Starting Over: Launching an advertising start-up

Launching an ad start-up might be a dream for many, but what’s it really like? Here, creatives Jim Townsend and Oli Cole, who founded Made By Blah in 2017, talk through the ups and downs, and how a mix of creativity and luck led to projects with Nike and giffgaff

Many creatives dream of running their own show. No more account folks watering down your ideas, no more agency bureaucracy. Yet while the advantages may seem obvious, the challenges are equally clear – no more protection from the money stuff, and no-one to massage your ego if it all goes wrong.

There are many things that eventually push people to go out on their own, but one of the most commonly cited reasons we at CR hear is an increasing frustration and a lack of creative control in big agencies, and a desire to create more risky, unusual work that may not make it through the pipeline at a larger organisation.

This was the case for Jim Townsend and Oli Cole, who set up the start-up Made By Blah in 2017 and have since created projects for the likes of Nike, Beats By Dre, giffgaff, and Amnesty International.

Work for Beats by Dr

Townsend and Cole met while working at BBH in London, where Cole had been a Senior Art Director since 2007 and Townsend since 2011 (having previously worked at agencies including Fallon, RKCR Y&R and AMV BBDO). The duo speak highly of their time at the agency – with Townsend describing it as “a great agency, a great culture” – but realised after a year of working on projects together that it was time for them “to break away and go for it”, as Townsend puts it.

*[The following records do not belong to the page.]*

(** The unit tags of what [generateNInputs] and [generateMOutputs] unfold
    to, when the unit array has the length of the count. *)
Lemma generated_units {T : Type} (n : nat) (Us : list SIUnit.t) (fresh : Signal T) :
  length Us = n ->
  U <$> ports_list
          (if n =? 1 then Single (Port_default fresh (unit_at Us 0))
           else if n =? 0 then Empty
           else if allDimensionLess Us
                then Array (replicate n (Port_default fresh SIUnit.dimensionless))
                else Tuple ((fun i => Port_default fresh (unit_at Us i)) <$> seq 0 n))
  = Us.
Proof.
  intros Hlen.
  destruct (Nat.eqb_spec n 1) as [Hn1|Hn1]; [|destruct (Nat.eqb_spec n 0) as [Hn0|Hn0]].
  - destruct Us as [|u [|u' Us]]; simpl in Hlen; try lia. reflexivity.
  - destruct Us; simpl in Hlen; try lia. reflexivity.
  - destruct (allDimensionLess Us) eqn:E; simpl.
    + apply Blockio_facts.allDimensionLess_Forall in E.
      rewrite fmap_replicate. simpl. apply replicate_as_Forall. split; [exact Hlen|].
      eapply Forall_impl; [exact E|]. intros u Hu. symmetry. exact Hu.
    + rewrite <- list_fmap_compose. subst n. apply unit_at_seq.
Qed.

(** X4.  When the unit arrays have the length of the counts, the ports of a
    constructed block carry the declared units, port [i] the unit [i], on
    both sides and in every storage shape; and construction leaves the
    signal of every input as its default constructor made it, since only
    the outputs are cleared. *)
Theorem construct_tags_ports_with_declared_units :
  forall (Tin Tout : Type) (Z0 : Zero Tout) (N M : nat) (Uin Uout : list SIUnit.t)
         (fresh_in : Signal Tin) (fresh_out : Signal Tout)
         (self : BlockRef) (name : string),
    length Uin = N -> length Uout = M ->
    U <$> ports_list (in_ (construct N M Uin Uout fresh_in fresh_out self name)) = Uin
    /\ U <$> ports_list (out (construct N M Uin Uout fresh_in fresh_out self name)) = Uout
    /\ Forall (fun p => getSignal p = fresh_in)
         (ports_list (in_ (construct N M Uin Uout fresh_in fresh_out self name)))
    /\ getName (construct N M Uin Uout fresh_in fresh_out self name) = name.
Proof.
  intros Tin Tout Z0 N M Uin Uout fresh_in fresh_out self name HN HM.
  rewrite Blockio_facts.in_construct, Blockio_facts.out_construct.
  rewrite <- !list_fmap_compose.
  repeat split.
  - rewrite <- (generated_units N Uin fresh_in HN) at 2. apply list_fmap_ext.
    intros i p _. reflexivity.
  - rewrite <- (generated_units M Uout fresh_out HM) at 2. apply list_fmap_ext.
    intros i p _. reflexivity.
  - apply Forall_fmap, Forall_forall. intros p Hp.
    unfold generateNInputs, createInputs in Hp.
    destruct (N =? 1); [|destruct (N =? 0); [|destruct (allDimensionLess Uin)]];
      simpl in Hp.
    + apply list_elem_of_singleton in Hp. subst p. reflexivity.
    + apply elem_of_nil in Hp. contradiction.
    + apply elem_of_replicate in Hp. destruct Hp as [-> _]. reflexivity.
    + apply list_elem_of_fmap in Hp. destruct Hp as (i & -> & _). reflexivity.
Qed.

Lemma construct_tags_ports_with_declared_units_witness :
  U <$> ports_list (in_ Scenarios.mixed)
    = [SIUnit.Watt; SIUnit.Newton; SIUnit.Watt]
  /\ U <$> ports_list (out Scenarios.mixed) = [SIUnit.Volt]
  /\ Forall (fun p => getSignal p = Scenarios.stale) (ports_list (in_ Scenarios.mixed))
  /\ getName Scenarios.mixed = "mixed".
Proof.
  apply (construct_tags_ports_with_declared_units Z Z _ 3 1
           [SIUnit.Watt; SIUnit.Newton; SIUnit.Watt] [SIUnit.Volt]
           Scenarios.stale Scenarios.stale 2%N "mixed"); reflexivity.
Defined.

(** A side of more than one port whose member has the generated type is
    the array or the tuple of that many ports, by the units, and its tags
    are those of the generated ports. *)
Lemma many_side {T : Type} (n : nat) (Us : list SIUnit.t) (fresh : Signal T)
  (s : ports (Port T)) :
  same_type U s
    (if n =? 1 then Single (Port_default fresh (unit_at Us 0))
     else if n =? 0 then Empty
     else if allDimensionLess Us
          then Array (replicate n (Port_default fresh SIUnit.dimensionless))
          else Tuple ((fun i => Port_default fresh (unit_at Us i)) <$> seq 0 n)) ->
  1 < n ->
  exists ps,
    length ps = n
    /\ ((s = Array ps /\ Forall (fun u => u = SIUnit.dimensionless) Us)
        \/ (s = Tuple ps /\ ~ Forall (fun u => u = SIUnit.dimensionless) Us))
    /\ (length Us = n -> U <$> ps = Us).
Proof.
  intros Hs Hn.
  pose proof (generated_units n Us fresh) as Hunits.
  destruct (Blockio_facts.many_not_one_nor_none n Hn) as [E1 E0].
  rewrite E1, E0 in Hs, Hunits.
  destruct (allDimensionLess Us) eqn:E.
  - apply Blockio_facts.allDimensionLess_Forall in E.
    destruct s as [|p|ps|ps]; simpl in Hs; try contradiction.
    exists ps. split; [|split].
    + rewrite <- (length_fmap U ps), Hs, length_fmap. apply length_replicate.
    + left. split; [reflexivity | exact E].
    + intros Hlen. rewrite Hs. apply Hunits, Hlen.
  - apply Blockio_facts.allDimensionLess_false in E.
    destruct s as [|p|ps|ps]; simpl in Hs; try contradiction.
    exists ps. split; [|split].
    + rewrite <- (length_fmap U ps), Hs, !length_fmap. apply length_seq.
    + right. split; [reflexivity | exact E].
    + intros Hlen. rewrite Hs. apply Hunits, Hlen.
Qed.

(** The compile-time indexed accessor on a collection of [n] ports. *)
Lemma static_access {T : Type} (n I : nat) (s : ports (Port T)) (ps : list (Port T)) :
  s = Array ps \/ s = Tuple ps -> length ps = n -> 1 < n ->
  let r := if 1 <? n then
             match s with
             | Array qs | Tuple qs =>
                 if I <? length qs then Returns (Element I) else IllFormed
             | _ => IllFormed
             end
           else IllFormed in
  (r = Returns (Element I) <-> I < n)
  /\ (n <= I -> r = IllFormed)
  /\ (forall f, r <> Throws f)
  /\ (I < n -> exists p, port_at s (Element I) = Some p /\ ps !! I = Some p).
Proof.
  intros Hs Hlen Hn. simpl.
  rewrite (proj2 (Nat.ltb_lt 1 n) Hn).
  assert (Hport : I < n ->
            exists p, port_at s (Element I) = Some p /\ ps !! I = Some p).
  { intros HI. destruct (lookup_lt_is_Some_2 ps I) as [p Hp]; [lia|].
    exists p. destruct Hs as [-> | ->]; simpl; split; assumption. }
  destruct Hs as [-> | ->]; rewrite Hlen;
    (destruct (Nat.ltb_spec I n) as [HI|HI]; repeat split;
     try discriminate; try lia; try (intros; reflexivity); try exact Hport).
Qed.

(** X5.  In a block that has its generated type, [getIn<I>()] on more than
    one input is checked at compile time and never at run time: it returns
    element [I] exactly when [I < N], it does not compile when [I >= N], and
    it never throws; this holds for the array and for the tuple alike, and
    the port it designates carries the unit [Uin[I]].  The same for
    [getOut<I>()]. *)
Theorem static_index_checked_at_compile_time :
  forall (Tin Tout : Type) (N M : nat) (Uin Uout : list SIUnit.t)
         (fresh_in : Signal Tin) (fresh_out : Signal Tout)
         (b : Blockio Tin Tout) (I : nat),
    well_typed N M Uin Uout fresh_in fresh_out b ->
    (1 < N ->
       (getIn_at N I b = Returns (Element I) <-> I < N)
       /\ (N <= I -> getIn_at N I b = IllFormed)
       /\ (forall f, getIn_at N I b <> Throws f)
       /\ (I < N -> length Uin = N ->
             exists p, port_at (in_ b) (Element I) = Some p /\ U p = unit_at Uin I))
    /\ (1 < M ->
       (getOut_at M I b = Returns (Element I) <-> I < M)
       /\ (M <= I -> getOut_at M I b = IllFormed)
       /\ (forall f, getOut_at M I b <> Throws f)
       /\ (I < M -> length Uout = M ->
             exists p, port_at (out b) (Element I) = Some p /\ U p = unit_at Uout I)).
Proof.
  intros Tin Tout N M Uin Uout fresh_in fresh_out b I [Hin Hout]. split.
  - intros HN.
    destruct (many_side N Uin fresh_in (in_ b) Hin HN) as (ps & Hlen & Hshape & Hunits).
    assert (Hs : in_ b = Array ps \/ in_ b = Tuple ps) by (destruct Hshape as [[? _]|[? _]]; auto).
    destruct (static_access N I (in_ b) ps Hs Hlen HN) as (H1 & H2 & H3 & H4).
    repeat split; try apply H1; try exact H2; try exact H3.
    intros HI HU. destruct (H4 HI) as (p & Hp & Hlook).
    exists p. split; [exact Hp|].
    apply (list_lookup_fmap_Some_2 U) in Hlook. rewrite (Hunits HU) in Hlook.
    unfold unit_at. symmetry. apply nth_lookup_Some with (d := SIUnit.dimensionless) in Hlook.
    exact Hlook.
  - intros HM.
    destruct (many_side M Uout fresh_out (out b) Hout HM) as (ps & Hlen & Hshape & Hunits).
    assert (Hs : out b = Array ps \/ out b = Tuple ps) by (destruct Hshape as [[? _]|[? _]]; auto).
    destruct (static_access M I (out b) ps Hs Hlen HM) as (H1 & H2 & H3 & H4).
    repeat split; try apply H1; try exact H2; try exact H3.
    intros HI HU. destruct (H4 HI) as (p & Hp & Hlook).
    exists p. split; [exact Hp|].
    apply (list_lookup_fmap_Some_2 U) in Hlook. rewrite (Hunits HU) in Hlook.
    unfold unit_at. symmetry. apply nth_lookup_Some with (d := SIUnit.dimensionless) in Hlook.
    exact Hlook.
Qed.

Lemma static_index_checked_at_compile_time_witness :
  (getIn_at 3 1 Scenarios.mixed = Returns (Element 1) <-> 1 < 3)
  /\ (3 <= 1 -> getIn_at 3 1 Scenarios.mixed = IllFormed)
  /\ (forall f, getIn_at 3 1 Scenarios.mixed <> Throws f)
  /\ (1 < 3 -> length [SIUnit.Watt; SIUnit.Newton; SIUnit.Watt] = 3 ->
        exists p, port_at (in_ Scenarios.mixed) (Element 1) = Some p
                  /\ U p = unit_at [SIUnit.Watt; SIUnit.Newton; SIUnit.Watt] 1).
Proof.
  apply (proj1 (static_index_checked_at_compile_time Z Z 3 1
                  [SIUnit.Watt; SIUnit.Newton; SIUnit.Watt] [SIUnit.Volt]
                  Scenarios.stale Scenarios.stale Scenarios.mixed 1
                  (conj eq_refl eq_refl))).
  lia.
Defined.

(** X6.  In a block that has its generated type, the runtime-index
    accessor exists only over dimensionless units: on a side of more than
    one port where some declared unit is not [SIUnit::create()] the storage
    is the tuple and [getIn(i)] ([getOut(i)]) compiles for no [i]; it then
    neither returns nor throws. *)
Theorem runtime_index_needs_dimensionless_units :
  forall (Tin Tout : Type) (N M : nat) (Uin Uout : list SIUnit.t)
         (fresh_in : Signal Tin) (fresh_out : Signal Tout)
         (b : Blockio Tin Tout),
    well_typed N M Uin Uout fresh_in fresh_out b ->
    (1 < N -> ~ Forall (fun u => u = SIUnit.dimensionless) Uin ->
       (exists ps, in_ b = Tuple ps /\ length ps = N)
       /\ forall i, getIn N b i = IllFormed)
    /\ (1 < M -> ~ Forall (fun u => u = SIUnit.dimensionless) Uout ->
       (exists ps, out b = Tuple ps /\ length ps = M)
       /\ forall i, getOut M b i = IllFormed).
Proof.
  intros Tin Tout N M Uin Uout fresh_in fresh_out b [Hin Hout]. split.
  - intros HN HF.
    destruct (many_side N Uin fresh_in (in_ b) Hin HN) as (ps & Hlen & Hshape & _).
    destruct Hshape as [[_ Hall]|[Hps _]]; [contradiction|].
    split; [exists ps; split; assumption|].
    intros i. unfold getIn. rewrite Hps. destruct (1 <? N); reflexivity.
  - intros HM HF.
    destruct (many_side M Uout fresh_out (out b) Hout HM) as (ps & Hlen & Hshape & _).
    destruct Hshape as [[_ Hall]|[Hps _]]; [contradiction|].
    split; [exists ps; split; assumption|].
    intros i. unfold getOut. rewrite Hps. destruct (1 <? M); reflexivity.
Qed.

Lemma runtime_index_needs_dimensionless_units_witness :
  (exists ps, in_ Scenarios.mixed = Tuple ps /\ length ps = 3)
  /\ forall i, getIn 3 Scenarios.mixed i = IllFormed.
Proof.
  apply (proj1 (runtime_index_needs_dimensionless_units Z Z 3 1
                  [SIUnit.Watt; SIUnit.Newton; SIUnit.Watt] [SIUnit.Volt]
                  Scenarios.stale Scenarios.stale Scenarios.mixed
                  (conj eq_refl eq_refl))).
  - lia.
  - intros HF. apply Forall_cons in HF. destruct HF as [HW _]. discriminate HW.
Defined.

(** The three accessors of one side, by the count. *)
Lemma accessors_of_side {T : Type} (n : nat) (Us : list SIUnit.t) (fresh : Signal T)
  (s : ports (Port T)) :
  same_type U s
    (if n =? 1 then Single (Port_default fresh (unit_at Us 0))
     else if n =? 0 then Empty
     else if allDimensionLess Us
          then Array (replicate n (Port_default fresh SIUnit.dimensionless))
          else Tuple ((fun i => Port_default fresh (unit_at Us i)) <$> seq 0 n)) ->
  (n = 0 -> s = Empty)
  /\ (n = 1 -> exists p, s = Single p /\ U p = unit_at Us 0).
Proof.
  intros Hs. split.
  - intros ->. simpl in Hs. destruct s; simpl in Hs; try contradiction. reflexivity.
  - intros ->. simpl in Hs. destruct s as [|p|ps|ps]; simpl in Hs; try contradiction.
    exists p. split; [reflexivity | exact Hs].
Qed.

“At that point, for us to get from conception to completion, everything seemed to be taking so long. There were so many people in the mix and a lot of the time people that weren’t really qualified to be making the creative decisions and judge the work that we’d done – that’s how we felt,” he continues.

“We’d been working on a couple of freelance projects direct with clients and even though it was a bit of a headache doing various roles and wearing various hats, it was much more enjoyable because we could articulate what we’d conceived directly rather than getting second-hand information most of the time and not being kept in the loop for whatever reason. It’s way more streamlined.”